Lemma install_errs payload : errs (eq InvalidContainer) (_install_secret_material payload).
Proof.
  assert (forall s k, errs (eq InvalidContainer) (_validate_seed_public_key_pair s k)) as Hv.
  { intros s k. unfold _validate_seed_public_key_pair. repeat (case_match; try done). }
  unfold _install_secret_material. apply errs_if; intros _; [by apply errs_if|].
  apply errs_bind; [apply Hv|]. intros [s k] _. apply errs_bind.
  { unfold install_pending. apply errs_if; intros _; [by apply errs_if|]. apply errs_bind; [apply Hv|]. intros [s' k'] _. by apply errs_if. }
  intros pd _. apply errs_bind; [|done]. unfold check_intent. destruct (_ !! _ROTATION_DISPATCH_INTENT) as [raw|]; [|done]. destruct pd as [[t k']|]; [|done].
  apply errs_bind; [|intros i _; by apply errs_if]. unfold _from_payload. destruct raw as [| | | | | | |d|]; try done. destruct (text_items d); [|done].
  apply errs_if; [done|]. intros _. apply errs_if; [done|]. intros _. apply intent_errs.
Qed.

Lemma new_wallet_errs path dek payload envelope minutes m e :
  (new_wallet path dek payload envelope minutes m).1 = Err e -> e = InvalidContainer.
Proof.
  change (wwp (new_wallet path dek payload envelope minutes) (fun r _ => r = Err e -> e = InvalidContainer) m). unfold new_wallet.
  apply wwp_bind, wwp_lift. pose proof (install_errs payload) as Hi. destruct (_install_secret_material payload) as [[[rest seed] pending]|e']; [|by intros [= ->]].
  assert (forall o m, wwp (match o with Some s => let& a := new_bytearray s in wret (Some a) | None => wret None end) (fun r _ => exists a, r = Ok a) m) as Ha
    by (intros [s|] m0; unfold wwp; cbn; eauto).
  apply wwp_bind. eapply wwp_mono; [apply Ha|]. intros r m1 [a ->]. apply wwp_bind. eapply wwp_mono; [apply Ha|]. intros r m2 [b ->].
  apply wwp_bind. eapply wwp_mono; [apply monotonic_kept|]. by intros r m3 [[t ->] _].
Qed.

(** A session that stays open is usable; a failure leaves at most the data key's array, when
    the payload was refused. *)
Lemma open_spec path password minutes m :
  quiet [] m -> wwp (open path password minutes) (fun r m' => match r with
    | Ok _ => opened [] m'
    | Err e => quiet [] m' \/ (e = InvalidContainer /\ exists dek, quiet [dek] m') end) m.
Proof.
  intros Hq. unfold open. apply wwp_bind, wwp_lift. destruct (_validate_password _ _) as [pw|e]; [|by left].
  apply wwp_bind, wwp_lift. destruct (_validate_inactivity _) as [mins|e]; [|by left].
  apply wwp_bind. unfold _read_envelope. apply wwp_bind. apply (wwp_mono _ (fun _ m' => kept m m')); [by split|]. intros [raw|e] m1 Hk1; [|left; by eapply quiet_kept].
  apply wwp_lift. assert (quiet [] m1) as Hq1 by by eapply quiet_kept. destruct (_parse_container _ _) as [env|e]; [|by left].
  apply wwp_bind. eapply wwp_mono; [by apply (unlock_counted_spec [])|]. intros [[dek p]|e] m2 Hr; [|by left]. destruct Hr as (Hq2 & Hd & _).
  pose proof (new_wallet_errs path dek p env mins m2) as He. pose proof (new_wallet_spec [] path dek p env mins m2 Hq2 Hd) as Hn.
  unfold wwp in *. destruct (new_wallet path dek p env mins m2) as [[[]|e] m3]; [done|]. right. split; [by apply He|by exists dek].
Qed.

Lemma undo_session_spec {A} dek (made : bool) e m :
  (if made then opened [] m else quiet (option_list dek) m) -> wwp (undo_session (A:=A) dek made e) (opened_or_quiet []) m.
Proof.
  intros Hm. unfold undo_session. apply wwp_bind. destruct made.
  - eapply wwp_mono; [by apply lock_quiet|]. intros r m' [-> Hq]. exact Hq.
  - destruct dek as [a|]; [|exact Hm]. eapply wwp_mono; [by apply (wipe_quiet [])|]. intros r m' [-> Hq]. exact Hq.
Qed.

Lemma opened_kept xs m m' : kept m m' -> opened xs m -> opened xs m'.
Proof.
  intros Hk (Hu & Hok & Hc & Hx). split; [|split; [by eapply kept_session|split; [by eapply kept_clean|by rewrite (kept_secrets _ _ Hk)]]].
  unfold unlocked. destruct Hk as [[= _ -> _ _ _ _] _]. done.
Qed.

Lemma import_spec path data password minutes m :
  quiet [] m -> wwp (import_container path data password minutes) (opened_or_quiet []) m.
Proof.
  intros Hq. unfold import_container. apply wwp_bind, wwp_lift. destruct (_validate_password _ _) as [pw|e]; [|exact Hq].
  apply wwp_bind, wwp_lift. destruct (_validate_inactivity _) as [mins|e]; [|exact Hq]. destruct data as [| | |raw| | | | |]; try exact Hq.
  apply wwp_bind, wwp_lift. destruct (_parse_container _ _) as [env|e]; [|exact Hq].
  apply wwp_bind, wwp_attempt. eapply wwp_mono; [by apply (unlock_counted_spec [])|]. intros [[dek p]|e] m1 Hr; [|by apply undo_session_spec].
  destruct Hr as (Hq1 & Hd & _). apply wwp_bind, wwp_attempt. eapply wwp_mono; [by apply (new_wallet_spec [])|].
  intros [[]|e] m2 Hr; [|by apply undo_session_spec]. apply wwp_bind, wwp_attempt. apply (wwp_mono _ (fun _ m' => kept m2 m')); [by split|].
  intros [[]|e] m3 Hk3; [by eapply opened_kept|]. apply undo_session_spec. by eapply opened_kept.
Qed.
(** * Making a session *)

(** A session made for a payload: its fields, its byte arrays, its file untouched. *)
Lemma new_wallet_fields path dek payload envelope minutes m :
  wwp (new_wallet path dek payload envelope minutes) (fun r m' => match r with
    | Ok _ => exists rest seed pending, _install_secret_material payload = Ok (rest, seed, pending) /\
        core (m_self m') = (path, Some dek, wl_secret (m_self m'), wl_pending (m_self m'), rest, envelope) /\
        in_heap (m_heap m') (wl_secret (m_self m')) seed /\ in_heap (m_heap m') (wl_pending (m_self m')) pending /\
        (forall a b, m_heap m !! a = Some b -> m_heap m' !! a = Some b) /\ files m' = files m
    | Err e => exists e', _install_secret_material payload = Err e' end) m.
Proof.
  unfold new_wallet. apply wwp_bind, wwp_lift. destruct (_install_secret_material payload) as [[[rest seed] pending]|e]; [|by eexists].
  assert (forall (o : option bytes) m, wwp (match o with Some s => let& a := new_bytearray s in wret (Some a) | None => wret None end)
    (fun r m' => exists x, r = Ok x /\ in_heap (m_heap m') x o /\ (forall a b, m_heap m !! a = Some b -> m_heap m' !! a = Some b) /\ files m' = files m) m) as Hnew.
  { intros [s|] m0; [|by exists None]. apply wwp_bind. unfold wwp. cbn. eexists. split; [done|]. cbn. rewrite lookup_app_r, Nat.sub_diag by lia. split; [done|].
    split; [|done]. intros a b Hb. by apply lookup_app_l_Some. }
  apply wwp_bind. eapply wwp_mono; [apply (Hnew seed)|]. intros r m1 (x & -> & Hx & Hold1 & Hf1).
  apply wwp_bind. eapply wwp_mono; [apply (Hnew pending)|]. intros r m2 (y & -> & Hy & Hold2 & Hf2).
  apply wwp_bind. eapply wwp_mono; [eapply wwp_still; [apply still_monotonic|apply monotonic_kept]|]. intros r m3 [[[t ->] [_ Hh3]] Hf3]. apply wwp_set.
  exists rest, seed, pending. cbn. rewrite Hh3. repeat (split; [done|]). split; [|split; [done|split; [auto|]]].
  - destruct x, seed; cbn in *; auto.
  - unfold files in *. cbn. congruence.
Qed.
Lemma check_counts_valid suite index suite_ids id ts ids' :
  NoDup ts ->
  check_counts suite index suite_ids id ts = Valid ids' <->
  ids' = id :: suite_ids /\ exists tests skips,
  has suite "status" (PStr passed) /\ has suite "tests" (PInt tests) /\ has suite "failures" (PInt 0) /\
  has suite "errors" (PInt 0) /\ has suite "skipped" (PInt skips) /\ 1 <= tests /\ skips <= tests /\ suite_rule id ts skips.
Proof.
  intros Hnd. unfold check_counts. split.
  - rewrite obind_valid. intros (tests & [Ht Ht0]%count_valid & H). rewrite obind_valid in H.
    destruct H as (failures & [Hf Hf0]%count_valid & H). rewrite obind_valid in H.
    destruct H as (errors & [He He0]%count_valid & H). rewrite obind_valid in H.
    destruct H as (skips & [Hs Hs0]%count_valid & H). rewrite block_valid, obind_valid in H.
    destruct H as (Hc & status & Hst%item_valid & H). rewrite block_valid, obind_valid in H.
    destruct H as (Hg & [] & Hr & [= <-]). bool_hyps. subst failures errors.
    rewrite check_rule_valid in Hr by (done || lia).
    match goal with H : is_str _ _ = true |- _ => apply is_str_true in H; subst status end.
    split; [done|]. exists tests, skips. split_and!; try done; lia.
  - intros (-> & tests & skips & Hst & Ht & Hf & He & Hs & Ht1 & Hts & Hr).
    assert (0 <= skips) as Hs0 by (destruct (rule_skips _ _ _ Hr) as [->|[-> _]]; lia).
    rewrite obind_valid. exists tests. split; [by apply count_valid; split; [done|lia]|].
    rewrite obind_valid. exists 0. split; [by apply count_valid|].
    rewrite obind_valid. exists 0. split; [by apply count_valid|].
    rewrite obind_valid. exists skips. split; [by apply count_valid|].
    rewrite block_valid. split; [apply orb_false_iff; lia|].
    rewrite obind_valid. exists (PStr passed). split; [by apply item_valid|].
    rewrite block_valid. split.
    + rewrite (proj2 (is_str_true (PStr passed) passed)) by done. simpl.
      destruct (rule_skips _ _ _ Hr) as [->|(-> & -> & Hin)]; [done|]. rewrite starts_skipped by done.
      by rewrite bool_decide_eq_true_2.
    + rewrite obind_valid. exists tt. split; [by apply check_rule_valid|done].
Qed.

Lemma check_suite_valid suite_ids index raw ids' :
  check_suite suite_ids index raw = Valid ids' <->
  exists id, suite_ok raw id /\ id ∉ suite_ids /\ ids' = id :: suite_ids.
Proof.
  unfold check_suite, suite_ok. rewrite obind_valid. split.
  - intros (suite & Hx%exact_keys_valid & H). rewrite obind_valid in H. destruct H as (raw_id & Hid%item_valid & H).
    destruct (str_matching identifier raw_id) as [id|] eqn:E; [|done]. apply str_matching_some in E as [-> Hl].
    rewrite block_valid, obind_valid in H. destruct H as (Hnew & raw_ts & Hts%item_valid & H).
    destruct (read_transitions raw_ts) as [ts|] eqn:E; [|done]. apply read_transitions_some in E as (-> & Hne & Hl' & Hnd).
    apply (check_counts_valid suite index suite_ids id ts ids' Hnd) in H as (-> & tests & skips & H).
    exists id. split; [|split; [|done]].
    + exists suite, ts, tests, skips. naive_solver.
    + apply not_true_iff_false in Hnew. by rewrite mem_true in Hnew.
  - intros (id & (suite & ts & tests & skips & Hx & Hid & Hst & Ht & Hf & He & Hs & Hts & Hnd & Ht1 & Hst1 & Hr) & Hnew & ->).
    destruct (rule_identifiers _ _ _ Hr) as (Hl & Hl' & Hne).
    exists suite. split; [by apply exact_keys_valid|]. rewrite obind_valid. exists (PStr id). split; [by apply item_valid|].
    rewrite (proj2 (str_matching_some identifier (PStr id) id)) by done.
    rewrite block_valid, obind_valid. split; [apply not_true_iff_false; by rewrite mem_true|].
    exists (PList (PStr <$> ts)). split; [by apply item_valid|].
    rewrite (proj2 (read_transitions_some (PList (PStr <$> ts)) ts)) by done.
    apply (check_counts_valid suite index suite_ids id ts (id :: suite_ids) Hnd). split; [done|].
    exists tests, skips. done.
Qed.

(** A loop that adds one fresh identifier per element. *)
Lemma fresh_loop (f : list pystr -> nat -> pyval -> outcome (list pystr)) (g : list pystr -> nat -> list pyval -> outcome (list pystr))
    (P : pyval -> pystr -> Prop) :
  (forall ids i, g ids i [] = Valid ids) ->
  (forall ids i raw rest, g ids i (raw :: rest) = let^ ids := f ids i raw in g ids (S i) rest) ->
  (forall ids i raw ids', f ids i raw = Valid ids' <-> exists id, P raw id /\ id ∉ ids /\ ids' = id :: ids) ->
  forall raws i ids0 ids, NoDup ids0 ->
  g ids0 i raws = Valid ids <-> exists new, Forall2 P raws new /\ NoDup (rev new ++ ids0) /\ ids = rev new ++ ids0.
Proof.
  intros Hnil Hcons Hf raws. induction raws as [|raw raws IH]; intros i ids0 ids Hnd.
  - rewrite Hnil. split; [intros [= <-]; exists []; by repeat constructor|]. intros (new & H & _ & ->). by inversion H.
  - rewrite Hcons, obind_valid. split.
    + intros (ids1 & (id & Hid & Hni & ->)%Hf & H). apply IH in H as (new & Hnew & Hnd' & ->); [|by apply NoDup_cons].
      exists (id :: new). simpl. rewrite <-app_assoc. split; [by constructor|]. by split.
    + intros (new & Hnew & Hnd' & ->). inversion Hnew as [|? id ? new' Hid Hnew']; subst. simpl in *. rewrite <-app_assoc in *. simpl in *.
      assert (id ∉ ids0) as Hni.
      { apply NoDup_app in Hnd' as (_ & _ & Hnd'). by apply NoDup_cons in Hnd' as [? _]. }
      exists (id :: ids0). split; [apply Hf; eauto|]. apply IH; [by apply NoDup_cons|]. by exists new'.
Qed.

Lemma check_suites_valid raws ids :
  check_suites [] 0 raws = Valid ids <-> exists new, Forall2 suite_ok raws new /\ NoDup new /\ ids = rev new.
Proof.
  rewrite (fresh_loop check_suite check_suites suite_ok (fun _ _ => eq_refl) (fun _ _ _ _ => eq_refl) check_suite_valid) by constructor.
  split; intros (new & H1 & H2 & H3); exists new; rewrite app_nil_r, ?reverse_Permutation in *; split_and!; try done.
  all: revert H2; rewrite <-?Permutation_rev; done.
Qed.

Lemma check_artifact_valid ids index raw ids' :
  check_artifact ids index raw = Valid ids' <-> exists id, artifact_ok raw id /\ id ∉ ids /\ ids' = id :: ids.
Proof.
  unfold check_artifact, artifact_ok. rewrite obind_valid. split.
  - intros (d & Hx%exact_keys_valid & H). rewrite obind_valid in H. destruct H as (raw_id & Hid%item_valid & H).
    destruct (str_matching identifier raw_id) as [id|] eqn:E; [|done]. apply str_matching_some in E as [-> Hl].
    rewrite obind_valid in H. destruct H as (digest & Hd%item_valid & H). rewrite !block_valid in H.
    destruct H as (Hg & Hnew & [= <-]). apply negb_false_iff in Hg. unfold _is_digest in Hg.
    destruct (str_matching (hexadecimal 64) digest) as [s|] eqn:E; [|done]. apply str_matching_some in E as [-> Hs].
    exists id. split; [by exists d, s|]. split; [|done]. apply not_true_iff_false in Hnew. by rewrite mem_true in Hnew.
  - intros (id & (d & digest & Hx & Hid & Hl & Hd & Hs) & Hnew & ->).
    exists d. split; [by apply exact_keys_valid|]. rewrite obind_valid. exists (PStr id). split; [by apply item_valid|].
    rewrite (proj2 (str_matching_some identifier (PStr id) id)) by done.
    rewrite obind_valid. exists (PStr digest). split; [by apply item_valid|]. rewrite !block_valid. split_and!; [| |done].
    + unfold _is_digest. by rewrite (proj2 (str_matching_some (hexadecimal 64) (PStr digest) digest)).
    + apply not_true_iff_false. by rewrite mem_true.
Qed.
(** The text before the last occurrence of a character, and the whole text without one. *)
Definition before_last (c : Z) (s : pystr) : pystr :=
  if mem [c] ((fun x => [x]) <$> s) then take (length s - length (after_last c s) - 1) s else s.

(** [Path(s).name] and [Path(s).stem] of a name that does not start with a dot. *)
Definition path_name (s : pystr) : pystr := after_last 47 s.
Definition path_stem (s : pystr) : pystr := before_last 46 (path_name s).

Definition INVENTORY_PATH : pystr := under ROOT (py "scripts/security-acceptance-inventory.json").
Definition ANDROID_RESULTS : pystr := under ROOT (py "platforms/android-wallet/build/test-results/testDebugUnitTest").
Definition ANDROID_COMMAND : list pystr :=
  [py "./gradlew"; py "--no-daemon"; py "--dependency-verification=strict";
   py ":platforms:android-wallet:testDebugUnitTest"; py "--rerun-tasks"].
Definition ARTIFACT_ENV : pystr := py "PORTABLE_LATCH_ARTIFACT_DIR".
Definition VECTORS : list pystr :=
  [py "tests/vectors/wallet-container-v2.json";
   py "tests/vectors/identity-owner-key-rotation-legacy.json";
   py "tests/vectors/identity-owner-key-rotation-versioned-history.json";
   py "tests/vectors/wallet-v2-portable-rotation-latch.json"].

(** A dict display with [str] keys. *)
Definition obj (items : list (string * pyval)) : pyval := PDict ((fun kv => (PStr (py kv.1), kv.2)) <$> items).

(** What [json.loads] returns, as a value; floats are not compared with numbers here. *)
Fixpoint py_of_json (j : json) : pyval :=
  match j with
  | JNull => PNone
  | JBool b => PBool b
  | JInt z => PInt z
  | JFloat _ => POther 0 None true
  | JStr s => PStr s
  | JArr l => PList (py_of_json <$> l)
  | JObj items => PDict ((fun kv => (PStr kv.1, py_of_json kv.2)) <$> items)
  end.

(** [json.loads(path.read_text(encoding="utf-8"))] in a [try] block that names [OSError],
    [UnicodeError] and [JSONDecodeError]. *)
Definition read_json (path : pystr) (message : string) : P pyval :=
  let? text := guarded (ReadText path) message in
  lift (match json_loads text with
        | Ok j => Valid (py_of_json j)
        | Err JSONDecodeError => Blocked (py message)
        | Err e => Raise e
        end).

(** * Reports *)

Fixpoint visit_reports (paths : list pystr) (totals : SuiteResult) (cases : list case) : P (SuiteResult * list case) :=
  match paths with
  | [] => pret (totals, cases)
  | path :: rest =>
      let? root := guarded (ParseReport path) "mandatory test report is unreadable" in
      let? (counts, cases) := lift (visit root cases) in
      visit_reports rest (add_counts totals counts) cases
  end.
(* ===== verification/AcceptanceClaims.v ===== *)
(** The claims about acceptance: what reports and receipts mean, what a run must have seen
    before it hands out a receipt, and that it never refuses the receipt it assembled. *)

From stdpp Require Import gmap.
From S2P Require Import Prelude PyVal Sha256 Json Storage Regex DateTime Receipt ReceiptFacts NativeReport Acceptance AcceptanceRuns.

Open Scope Z_scope.

(** * The public vectors *)

Lemma after_last_app c a b : after_last c (a ++ [c] ++ b) = after_last c b.
Proof. unfold after_last. rewrite !foldl_app. cbn [foldl]. by rewrite Z.eqb_refl. Qed.

Lemma path_name_under d n : path_name (under d n) = path_name n.
Proof. apply after_last_app. Qed.

(** The artifacts a vector contributes. *)
Definition vector_ids (include : bool) (relative : pystr) : list pystr :=
  if bool_decide (path_name relative = py "wallet-container-v2.json") then [wallet_container_known_answer]
  else if bool_decide (path_name relative = py "wallet-v2-portable-rotation-latch.json") then []
  else if include then [str_replace (py "_") (py "-") (path_stem relative) ++ py "-candidate-envelope"] else [].

Lemma vector_ids_all : mjoin (vector_ids true <$> VECTORS) = wallet_container_known_answer :: identity_artifacts /\
  mjoin (vector_ids false <$> VECTORS) = [wallet_container_known_answer] /\
  forallb (fun relative => forallb (fullmatch identifier) (vector_ids true relative)) VECTORS = true.
Proof. split_and!; vm_compute; reflexivity. Qed.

§ Work instructions
The word to find is "guarded". Copy every line of the data that holds it.

§ Solution to this task
  let? text := guarded (ReadText path) message in
      let? root := guarded (ParseReport path) "mandatory test report is unreadable" in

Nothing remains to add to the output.